In any of the backtraces, be wary of suspecting cases where every thread appears to be waiting in the database, Redis, or waiting to acquire a mutex. This may mean there's contention in the database, for example, but look for one thread that is different than the rest. This other thread may be using all available CPU, or have a Ruby Global Interpreter Lock, preventing other threads from continuing.

Log arguments to Sidekiq jobs

Some arguments passed to Sidekiq jobs are logged by default. To avoid logging sensitive information (for instance, password reset tokens), GitLab logs numeric arguments for all workers, with overrides for some specific workers where their arguments are not sensitive.

Example log output:

{"severity":"INFO","time":"2020-06-08T14:37:37.892Z","class":"AdminEmailsWorker","args":["[FILTERED]","[FILTERED]","[FILTERED]"],"retry":3,"queue":"admin_emails","backtrace":true,"jid":"9e35e2674ac7b12d123e13cc","created_at":"2020-06-08T14:37:37.373Z","meta.user":"root","meta.caller_id":"Admin::EmailsController#create","correlation_id":"37D3lArJmT1","uber-trace-id":"2d942cc98cc1b561:6dc94409cfdd4d77:9fbe19bdee865293:1","enqueued_at":"2020-06-08T14:37:37.410Z","pid":65011,"message":"AdminEmailsWorker JID-9e35e2674ac7b12d123e13cc: done: 0.48085 sec","job_status":"done","scheduling_latency_s":0.001012,"redis_calls":9,"redis_duration_s":0.004608,"redis_read_bytes":696,"redis_write_bytes":6141,"duration_s":0.48085,"cpu_s":0.308849,"completed_at":"2020-06-08T14:37:37.892Z","db_duration_s":0.010742}
{"severity":"INFO","time":"2020-06-08T14:37:37.894Z","class":"ActiveJob::QueueAdapters::SidekiqAdapter::JobWrapper","wrapped":"ActionMailer::MailDeliveryJob","queue":"mailers","args":["[FILTERED]"],"retry":3,"backtrace":true,"jid":"e47a4f6793d475378432e3c8","created_at":"2020-06-08T14:37:37.884Z","meta.user":"root","meta.caller_id":"AdminEmailsWorker","correlation_id":"37D3lArJmT1","uber-trace-id":"2d942cc98cc1b561:29344de0f966446d:5c3b0e0e1bef987b:1","enqueued_at":"2020-06-08T14:37:37.885Z","pid":65011,"message":"ActiveJob::QueueAdapters::SidekiqAdapter::JobWrapper JID-e47a4f6793d475378432e3c8: start","job_status":"start","scheduling_latency_s":0.009473}
{"severity":"INFO","time":"2020-06-08T14:39:50.648Z","class":"NewIssueWorker","args":["455","1"],"retry":3,"queue":"new_issue","backtrace":true,"jid":"a24af71f96fd129ec47f5d1e","created_at":"2020-06-08T14:39:50.643Z","meta.user":"root","meta.project":"h5bp/html5-boilerplate","meta.root_namespace":"h5bp","meta.caller_id":"Projects::IssuesController#create","correlation_id":"f9UCZHqhuP7","uber-trace-id":"28f65730f99f55a3:a5d2b62dec38dffc:48ddd092707fa1b7:1","enqueued_at":"2020-06-08T14:39:50.646Z","pid":65011,"message":"NewIssueWorker JID-a24af71f96fd129ec47f5d1e: start","job_status":"start","scheduling_latency_s":0.001144}

When using Sidekiq JSON logging, arguments logs are limited to a maximum size of 10 kilobytes of text; any arguments after this limit are discarded and replaced with a single argument containing the string "...".
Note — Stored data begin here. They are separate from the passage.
Definition owner_ok (d : deque) (o : owner) : Prop :=
  match o with
  | Idle => True
  | PushGrow v b => b = d.(bottom_) /\ b + 1 < 2 ^ 62 /\ b - d.(topBound_) >= d.(capacity_) /\ d.(capacity_) <= 2 ^ 30
  | PushSet v b => b = d.(bottom_) /\ b + 1 < 2 ^ 62 /\ b - d.(topBound_) < d.(capacity_)
  | PushStore v b => b = d.(bottom_) /\ b + 1 < 2 ^ 62 /\ b - d.(topBound_) < d.(capacity_) /\ get d.(buffer_) b = Some v
  | PopLoad b => b = d.(bottom_)
  | PopEmpty => d.(top_) = d.(topBound_) /\ d.(top_) = d.(bottom_) + 1
  | PopCas v => d.(bottom_) = d.(topBound_) /\ get d.(buffer_) d.(topBound_) = Some v
  | PopStore => d.(bottom_) = d.(topBound_)
  end.

(** What a thief has read is right as long as the top has not moved on. *)
Definition thief_ok (d : deque) (lim : Z) (l : list A) (x : thief) : Prop :=
  match x with
  | Away => True
  | StealBottom t => 1 <= t <= d.(top_)
  | StealBuffer t => 1 <= t <= d.(top_) /\ (t = d.(top_) -> t < lim)
  | StealGet t j => 1 <= t <= d.(top_)
      /\ exists b, buffers d !! j = Some b /\ (t = d.(top_) -> t < lim /\ get b t = head l)
  | StealCas t v => 1 <= t <= d.(top_) /\ (t = d.(top_) -> t < lim /\ v = head l)
  end.

(** [l] are the elements, from the top to the bottom. *)
Record deque_inv (y : system) (l : list A) : Prop := {
  inv_bounds : 1 <= y.(dq).(topBound_) <= y.(dq).(top_) /\ y.(dq).(top_) <= limit y < 2 ^ 62;
  inv_buffer : Z.of_nat (length y.(dq).(buffer_)) = y.(dq).(capacity_) /\ pow2 y.(dq).(capacity_)
    /\ y.(dq).(capacity_) <= 2 ^ 31;
  inv_room : limit y - y.(dq).(topBound_) <= y.(dq).(capacity_);
  inv_length : Z.of_nat (length l) = limit y - y.(dq).(top_);
  inv_items i x : l !! i = Some x -> get y.(dq).(buffer_) (y.(dq).(top_) + Z.of_nat i) = Some x;
  inv_owner : owner_ok y.(dq) y.(own);
  inv_thieves x : x ∈ y.(thieves) -> thief_ok y.(dq) (limit y) l x;
}.

(** What an event does to the elements. *)
Definition event_spec (e : event) (l l' : list A) : Prop :=
  match e with
  | Silent | PopNone | StealNone => l' = l
  | Pushed v => l' = l ++ [v]
  | Popped v => l = l' ++ [v]
  | Stolen v => l = v :: l'
  end.

(** The deque has room for another element. *)
Definition legal (y : system) (a : label) : Prop :=
  match a with
  | Start (Push _) => y.(dq).(bottom_) + 1 < 2 ^ 62 /\ y.(dq).(bottom_) - y.(dq).(top_) < 2 ^ 30
  | _ => True
  end.

(** The thieves do not notice a step that leaves the top element where it is. *)
Lemma thief_ok_mono d d' lim lim' l l' x : d.(top_) <= d'.(top_) ->
  (d'.(top_) = d.(top_) -> d.(top_) < lim -> d.(top_) < lim' /\ head l' = head l) ->
  (forall j b, buffers d !! j = Some b -> exists b', buffers d' !! j = Some b'
     /\ (d'.(top_) = d.(top_) -> d.(top_) < lim -> get b' d.(top_) = get b d.(top_))) ->
  thief_ok d lim l x -> thief_ok d' lim' l' x.
Proof.
  intros Ht Hl Hb. destruct x as [|t|t|t j|t v]; simpl; try done.
  - lia.
  - intros [? Hx]. split; [lia|]. intros E. assert (E' : top_ d' = top_ d) by lia.
    destruct (Hl E' ltac:(rewrite <- E', <- E; apply Hx; lia)). lia.
  - intros [? (b & Hj & Hx)]. split; [lia|]. destruct (Hb _ _ Hj) as (b' & Hj' & Hb'). exists b'.
    split; [done|]. intros E. assert (E' : top_ d' = top_ d) by lia. assert (Et : t = top_ d) by lia.
    destruct (Hx Et) as [Hlt Hg]. rewrite Et in *. destruct (Hl E' Hlt) as [? ->]. split; [lia|]. by rewrite Hb'.
  - intros [? Hx]. split; [lia|]. intros E. assert (E' : top_ d' = top_ d) by lia. assert (Et : t = top_ d) by lia.
    destruct (Hx Et) as [Hlt ->]. rewrite Et in *. destruct (Hl E' Hlt) as [? ->]. split; [lia|done].
Qed.

(** The owner's step changed neither the top nor the buffers. *)
Lemma thieves_same y d' o' l l' :
  (forall x, x ∈ y.(thieves) -> thief_ok y.(dq) (limit y) l x) ->
  d'.(top_) = y.(dq).(top_) -> buffers d' = buffers y.(dq) ->
  (y.(dq).(top_) < limit y -> y.(dq).(top_) < limit (mkSystem d' o' y.(thieves)) /\ head l' = head l) ->
  forall x, x ∈ y.(thieves) -> thief_ok d' (limit (mkSystem d' o' y.(thieves))) l' x.
Proof.
  intros H Ht Hb Hl x Hx. apply (thief_ok_mono y.(dq) d' (limit y) _ l); [lia|auto| |auto].
  intros j b Hj. exists b. by rewrite Hb.
Qed.

Lemma u64_small x : 0 <= x < 2 ^ 64 -> u64 x = x.
Proof. apply wrap_small. Qed.

(** Raising the bound on the top to the top. *)
Lemma bound_inv y l o : deque_inv y l -> popping o = popping y.(own) ->
  owner_ok (with_bound y.(dq) y.(dq).(top_)) o ->
  deque_inv (mkSystem (with_bound y.(dq) y.(dq).(top_)) o y.(thieves)) l.
Proof.
  intros [I1 I2 I3 I4 I5 I6 I7] Hp Ho. unfold limit in *. rewrite <- Hp in *.
  split; simpl; unfold limit; simpl; try done; try lia.
Qed.

Lemma owner_moves y l o : deque_inv y l -> popping o = popping y.(own) -> owner_ok y.(dq) o ->
  deque_inv (mkSystem y.(dq) o y.(thieves)) l.
Proof.
  intros [I1 I2 I3 I4 I5 I6 I7] Hp Ho. unfold limit in *. rewrite <- Hp in *.
  split; simpl; unfold limit; simpl; done.
Qed.

Lemma push_call y l v : deque_inv y l -> y.(own) = Idle -> legal y (Start (Push v)) ->
  let '(d, o) := owner_call y.(dq) (Push v) in deque_inv (mkSystem d o y.(thieves)) l.
Proof.
  intros I Ho [L1 L2]. pose proof I as [I1 I2 I3 _ _ _ _]. unfold limit in *. rewrite Ho in *. simpl popping in *. cbv iota in *.
  unfold owner_call. rewrite (u64_small (bottom_ (dq y) - topBound_ (dq y))) by lia.
  rewrite !Z.geb_leb. destruct (Z.leb_spec (capacity_ (dq y)) (bottom_ (dq y) - topBound_ (dq y))).
  - simpl. rewrite u64_small by lia.
    destruct (Z.leb_spec (capacity_ (dq y)) (bottom_ (dq y) - top_ (dq y))).
    + apply bound_inv; [done|by rewrite Ho|]. simpl. lia.
    + apply bound_inv; [done|by rewrite Ho|]. simpl. lia.
  - apply owner_moves; [done|by rewrite Ho|]. simpl. lia.
Qed.

Lemma pop_call y l : deque_inv y l -> y.(own) = Idle ->
  let '(d, o) := owner_call y.(dq) Pop in deque_inv (mkSystem d o y.(thieves)) l.
Proof.
  intros [I1 I2 I3 I4 I5 I6 I7] Ho. unfold limit in *. rewrite Ho in *. simpl popping in *. cbv iota in *. simpl.
  rewrite u64_small by lia.
  split; simpl; unfold limit; simpl; try done; try lia.
  replace (bottom_ (dq y) - 1 + 1) with (bottom_ (dq y) + 0) by lia. exact I7.
Qed.

(** Reduce the owner's step and bring the invariant of [y] into the context. *)
Ltac owner_case Ho :=
  match goal with
  | |- deque_inv ?y _ -> _ =>
    intros [I1 I2 I3 I4 I5 I6 I7]; unfold limit in *; rewrite Ho in *; simpl popping in *; cbv iota in *; simpl in I6
  end.

Lemma grow_inv y l v b : y.(own) = PushGrow v b -> deque_inv y l ->
  deque_inv (mkSystem (grow y.(dq) b y.(dq).(topBound_)) (PushSet v b) y.(thieves)) l.
Proof.
  intros Ho. owner_case Ho. destruct I6 as (-> & Hb & Hfull & Hc). destruct I2 as (Hlen & (k & Hk & Ek) & Hmax).
  assert (Hpos : 0 < capacity_ (dq y)) by lia.
  assert (Ew : u32 (capacity_ (dq y) * 2) = capacity_ (dq y) * 2) by (apply wrap_small; lia).
  destruct (regrow_spec (buffer_ (dq y)) (capacity_ (dq y) * 2) (topBound_ (dq y)) (bottom_ (dq y))) as [R1 R2].
  { exists (k + 1). split; [lia|]. rewrite Z.pow_add_r by lia. lia. }
  { lia. }
  { lia. }
  split; simpl; unfold limit; simpl; rewrite ?Ew; try done; try lia.
  - rewrite R1. split; [lia|]. split; [|lia]. exists (k + 1). split; [lia|]. rewrite Z.pow_add_r by lia. lia.
  - intros i x Hx. apply R2; [|by apply I5]. apply lookup_lt_Some in Hx. lia.
  - intros x Hx. apply (thief_ok_mono (dq y) _ (bottom_ (dq y) + 0) _ l); simpl; [lia|done| |by apply I7].
    intros j b Hj. exists b. split; [|done]. unfold buffers in *; simpl. rewrite lookup_app_l; [done|].
    by eapply lookup_lt_Some.
Qed.

Lemma set_inv y l v b : y.(own) = PushSet v b -> deque_inv y l ->
  deque_inv (mkSystem (with_buffer y.(dq) (set y.(dq).(buffer_) b v)) (PushStore v b) y.(thieves)) l.
Proof.
  intros Ho. owner_case Ho. destruct I6 as (-> & Hb & Hroom). destruct I2 as (Hlen & Hp & Hmax).
  assert (Hget : forall i, topBound_ (dq y) <= i < bottom_ (dq y) ->
    get (set (buffer_ (dq y)) (bottom_ (dq y)) v) i = get (buffer_ (dq y)) i).
  { intros i Hi. apply get_set_ne; [by rewrite Hlen|lia..]. }
  split; simpl; unfold limit; simpl; rewrite ?set_length; try done.
  - intros i x Hx. rewrite Hget by (apply lookup_lt_Some in Hx; lia). by apply I5.
  - do 3 (split; [done|]). apply get_set_eq; [by rewrite Hlen|lia].
  - intros x Hx. apply (thief_ok_mono (dq y) _ (bottom_ (dq y) + 0) _ l); simpl; [lia|done| |by apply I7].
    intros j b Hj. unfold buffers in *; simpl. apply lookup_app_Some in Hj as [Hj|[Hj Hj']].
    + exists b. split; [|done]. by apply lookup_app_l_Some.
    + apply list_lookup_singleton_Some in Hj' as [Hj' <-]. eexists. split.
      * rewrite lookup_app_r by done. by rewrite Hj'.
      * intros _ Hlt. apply Hget. lia.
Qed.

Lemma push_store_inv y l v b : y.(own) = PushStore v b -> deque_inv y l ->
  deque_inv (mkSystem (with_bottom y.(dq) (u64 (b + 1))) Idle y.(thieves)) (l ++ [v]).
Proof.
  intros Ho. owner_case Ho. destruct I6 as (-> & Hb & Hroom & Hv). rewrite u64_small by lia.
  split; simpl; unfold limit; simpl; try done; try lia.
  - rewrite length_app; simpl. lia.
  - intros i x [Hx|[Hi Hx]]%lookup_app_Some; [by apply I5|].
    apply list_lookup_singleton_Some in Hx as [Hi' <-]. rewrite <- Hv. f_equal. lia.
  - intros x Hx. apply (thief_ok_mono (dq y) _ (bottom_ (dq y) + 0) _ l); simpl; [lia| | |by apply I7].
    + intros _ Hlt. split; [lia|]. destruct l; [simpl in I4; lia|done].
    + intros j b Hj. by exists b.
Qed.

Lemma head_app_singleton (l : list A) (x : A) : l <> [] -> head (l ++ [x]) = head l.
Proof. by destruct l. Qed.

(** The elements when the owner looks at the top. *)
Lemma pop_load_inv y l b s : y.(own) = PopLoad b -> deque_inv y l ->
  exists d o e l', owner_step y.(dq) y.(own) s = Some (d, o, e)
    /\ deque_inv (mkSystem d o y.(thieves)) l' /\ event_spec e l l' /\ (e = PopNone -> l' = []).
Proof.
  intros Ho. owner_case Ho. subst b. simpl. destruct I2 as (Hlen & Hp & Hmax).
  destruct (Z.ltb_spec (bottom_ (dq y)) (top_ (dq y))).
  - assert (l = []) as -> by (destruct l; [done|simpl in I4; lia]).
    eexists _, _, _, []. split; [done|]. split; [|done].
    split; simpl; unfold limit; simpl; try done; lia.
  - assert (Hlast : exists x, l !! Z.to_nat (bottom_ (dq y) - top_ (dq y)) = Some x) by (apply lookup_lt_is_Some; lia).
    destruct Hlast as [x Hx]. pose proof (I5 _ _ Hx) as Hget. rewrite Z2Nat.id in Hget by lia.
    replace (top_ (dq y) + (bottom_ (dq y) - top_ (dq y))) with (bottom_ (dq y)) in Hget by lia.
    rewrite Hget; cbn [mbind option_bind]. rewrite Z.gtb_ltb. destruct (Z.ltb_spec (top_ (dq y)) (bottom_ (dq y))).
    + destruct l as [|z l _] using rev_ind; [simpl in I4; lia|]. rewrite length_app in I4; simpl in I4.
      rewrite list_lookup_middle in Hx by lia. injection Hx as ->.
      eexists _, _, _, l. split; [done|]. split; [|done].
      split; simpl; unfold limit; simpl; try done; try lia.
      * intros i z Hz. apply I5. by apply lookup_app_l_Some.
      * intros z Hz. apply (thief_ok_mono (dq y) _ (bottom_ (dq y) + 1) _ (l ++ [x])); simpl; [lia| | |by apply I7].
        -- intros _ _. split; [lia|]. rewrite head_app_singleton; [done|]. intros ->. simpl in I4; lia.
        -- intros j b Hj. by exists b.
    + assert (E : bottom_ (dq y) = top_ (dq y)) by lia. eexists _, _, _, l. split; [done|]. split; [|done].
      split; simpl; unfold limit; simpl; try done; try lia. split; [done|]. by rewrite <- E.
Qed.

Lemma pop_empty_inv y l : y.(own) = PopEmpty -> deque_inv y l ->
  deque_inv (mkSystem (with_bottom y.(dq) y.(dq).(topBound_)) Idle y.(thieves)) l.
Proof.
  intros Ho. owner_case Ho. destruct I6 as [E1 E2]. split; simpl; unfold limit; simpl; try done; try lia.
  replace (topBound_ (dq y) + 0) with (bottom_ (dq y) + 1) by lia. exact I7.
Qed.

Lemma pop_store_inv y l : y.(own) = PopStore -> deque_inv y l ->
  deque_inv (mkSystem (with_bottom y.(dq) (u64 (y.(dq).(topBound_) + 1))) Idle y.(thieves)) l.
Proof.
  intros Ho. owner_case Ho. rewrite u64_small by lia. split; simpl; unfold limit; simpl; try done; try lia.
  replace (topBound_ (dq y) + 1 + 0) with (bottom_ (dq y) + 1) by lia. exact I7.
Qed.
You can set SIDEKIQ_LOG_ARGUMENTS environment variable to 0 (false) to disable argument logging.

Example:

gitlab_rails['env'] = {"SIDEKIQ_LOG_ARGUMENTS" => "0"}

Investigating Sidekiq queue backlogs or slow performance

Symptoms of slow Sidekiq performance include problems with merge request status updates, and delays before CI pipelines start running.

Potential causes include:

  • The GitLab instance may need more Sidekiq workers. By default, a single-node Linux package installation runs one worker, restricting the execution of Sidekiq jobs to a maximum of one CPU core. Read more about running multiple Sidekiq workers.

  • The instance is configured with more Sidekiq workers, but most of the extra workers are not configured to run any job that is queued. This can result in a backlog of jobs when the instance is busy, if the workload has changed in the months or years since the workers were configured, or as a result of GitLab product changes.

Gather data on the state of the Sidekiq workers with the following Ruby script.

  1. Create the script:

    cat > /var/opt/gitlab/sidekiqcheck.rb <<EOF
    require 'sidekiq/monitor'
    Sidekiq::Monitor::Status.new.display('overview')
    Sidekiq::Monitor::Status.new.display('processes'); nil
    Sidekiq::Monitor::Status.new.display('queues'); nil
    puts "----------- workers ----------- "
    workers = Sidekiq::Workers.new
    workers.each do |_process_id, _thread_id, work|
      pp work
    end
    puts "----------- Queued Jobs ----------- "
    Sidekiq::Queue.all.each do |queue|
      queue.each do |job|
        pp job
      end
    end ;nil
    puts "----------- done! ----------- "
    EOF
  2. Execute and capture the output:

    sudo gitlab-rails runner /var/opt/gitlab/sidekiqcheck.rb > /tmp/sidekiqcheck_$(date '+%Y%m%d-%H:%M').out

    If the performance issue is intermittent:

    • Run this in a cron job every five minutes. Write the files to a location with enough space: allow for at least 500 KB per file.

      cat > /etc/cron.d/sidekiqcheck <<EOF
      */5 * * * *  root  /opt/gitlab/bin/gitlab-rails runner /var/opt/gitlab/sidekiqcheck.rb > /tmp/sidekiqcheck_$(date '+\%Y\%m\%d-\%H:\%M').out 2>&1
      EOF
    • Refer back to the data to see what went wrong.

  3. Analyze the output. The following commands assume that you have a directory of output files.

    1. grep 'Busy: ' * shows how many jobs were being run. grep 'Enqueued: ' * shows the backlog of work at that time.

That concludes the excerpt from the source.